### WORK INSTRUCTION
After locating the line that contains "- rewrite registered_store" in the data below, set down exactly that line and each one after it through the line that contains "cbn [fcntl]. change", and nothing more.

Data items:

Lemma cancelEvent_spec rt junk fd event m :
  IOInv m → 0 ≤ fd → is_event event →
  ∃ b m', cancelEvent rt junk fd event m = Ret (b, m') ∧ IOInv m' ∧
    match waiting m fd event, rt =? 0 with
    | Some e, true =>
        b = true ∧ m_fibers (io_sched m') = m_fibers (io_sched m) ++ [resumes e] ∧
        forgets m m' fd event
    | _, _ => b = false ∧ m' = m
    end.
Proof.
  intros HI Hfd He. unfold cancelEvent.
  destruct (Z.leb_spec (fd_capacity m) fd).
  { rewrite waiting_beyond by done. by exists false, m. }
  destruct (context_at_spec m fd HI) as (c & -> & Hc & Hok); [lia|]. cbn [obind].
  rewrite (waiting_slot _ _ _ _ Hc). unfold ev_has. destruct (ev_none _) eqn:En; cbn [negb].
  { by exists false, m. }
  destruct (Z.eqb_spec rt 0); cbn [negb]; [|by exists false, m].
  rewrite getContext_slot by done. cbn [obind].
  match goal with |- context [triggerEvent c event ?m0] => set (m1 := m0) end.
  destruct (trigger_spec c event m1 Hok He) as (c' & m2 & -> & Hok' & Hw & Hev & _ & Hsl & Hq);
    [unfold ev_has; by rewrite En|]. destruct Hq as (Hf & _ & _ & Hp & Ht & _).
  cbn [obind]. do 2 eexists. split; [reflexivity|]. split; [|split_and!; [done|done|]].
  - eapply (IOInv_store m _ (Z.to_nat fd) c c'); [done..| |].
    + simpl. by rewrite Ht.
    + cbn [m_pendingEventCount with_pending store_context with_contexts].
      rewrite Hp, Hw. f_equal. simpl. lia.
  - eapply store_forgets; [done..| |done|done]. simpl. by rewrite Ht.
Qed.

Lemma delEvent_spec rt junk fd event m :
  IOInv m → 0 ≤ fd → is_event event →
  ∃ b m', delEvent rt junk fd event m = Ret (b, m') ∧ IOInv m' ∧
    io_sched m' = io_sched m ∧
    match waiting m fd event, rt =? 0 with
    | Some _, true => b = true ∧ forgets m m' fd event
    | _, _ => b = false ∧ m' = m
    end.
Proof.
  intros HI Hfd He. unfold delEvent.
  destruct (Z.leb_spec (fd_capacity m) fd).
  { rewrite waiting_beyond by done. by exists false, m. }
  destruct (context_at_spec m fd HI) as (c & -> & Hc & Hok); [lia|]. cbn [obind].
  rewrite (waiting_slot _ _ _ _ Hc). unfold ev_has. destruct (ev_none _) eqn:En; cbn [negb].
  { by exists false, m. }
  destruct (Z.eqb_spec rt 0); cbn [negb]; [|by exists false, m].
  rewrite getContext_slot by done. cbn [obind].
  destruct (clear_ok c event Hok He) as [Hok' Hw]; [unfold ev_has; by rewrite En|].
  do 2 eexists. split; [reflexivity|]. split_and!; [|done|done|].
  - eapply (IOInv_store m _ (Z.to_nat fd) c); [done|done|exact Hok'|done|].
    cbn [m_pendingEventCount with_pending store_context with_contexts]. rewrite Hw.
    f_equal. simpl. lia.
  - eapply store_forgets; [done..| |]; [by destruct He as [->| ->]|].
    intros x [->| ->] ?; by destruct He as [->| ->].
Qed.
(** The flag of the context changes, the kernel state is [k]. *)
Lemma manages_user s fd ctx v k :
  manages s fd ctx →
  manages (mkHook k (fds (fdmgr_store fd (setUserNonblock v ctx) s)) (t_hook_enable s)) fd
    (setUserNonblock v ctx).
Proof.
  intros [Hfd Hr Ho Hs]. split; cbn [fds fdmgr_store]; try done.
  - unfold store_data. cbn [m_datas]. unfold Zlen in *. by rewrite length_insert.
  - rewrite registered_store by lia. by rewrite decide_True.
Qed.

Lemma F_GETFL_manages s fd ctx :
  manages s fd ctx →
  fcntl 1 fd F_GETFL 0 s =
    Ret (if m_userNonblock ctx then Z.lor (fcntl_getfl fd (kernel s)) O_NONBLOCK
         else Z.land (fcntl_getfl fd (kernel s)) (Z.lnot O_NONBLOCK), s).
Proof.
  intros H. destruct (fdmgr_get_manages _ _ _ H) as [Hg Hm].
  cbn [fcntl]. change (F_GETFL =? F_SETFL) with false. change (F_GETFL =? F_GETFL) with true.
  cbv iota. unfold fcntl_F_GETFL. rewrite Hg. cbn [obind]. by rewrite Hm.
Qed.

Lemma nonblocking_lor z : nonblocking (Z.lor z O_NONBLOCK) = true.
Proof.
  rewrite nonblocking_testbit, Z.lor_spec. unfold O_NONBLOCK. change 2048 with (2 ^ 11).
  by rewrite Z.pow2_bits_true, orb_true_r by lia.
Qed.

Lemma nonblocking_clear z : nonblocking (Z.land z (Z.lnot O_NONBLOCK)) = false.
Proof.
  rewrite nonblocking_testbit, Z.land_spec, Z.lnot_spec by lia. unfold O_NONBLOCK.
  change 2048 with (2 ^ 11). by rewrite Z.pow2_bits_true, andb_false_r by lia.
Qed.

### EXERCISE ANSWER
  - rewrite registered_store by lia. by rewrite decide_True.
Qed.

Lemma F_GETFL_manages s fd ctx :
  manages s fd ctx →
  fcntl 1 fd F_GETFL 0 s =
    Ret (if m_userNonblock ctx then Z.lor (fcntl_getfl fd (kernel s)) O_NONBLOCK
         else Z.land (fcntl_getfl fd (kernel s)) (Z.lnot O_NONBLOCK), s).
Proof.
  intros H. destruct (fdmgr_get_manages _ _ _ H) as [Hg Hm].
  cbn [fcntl]. change (F_GETFL =? F_SETFL) with false. change (F_GETFL =? F_GETFL) with true.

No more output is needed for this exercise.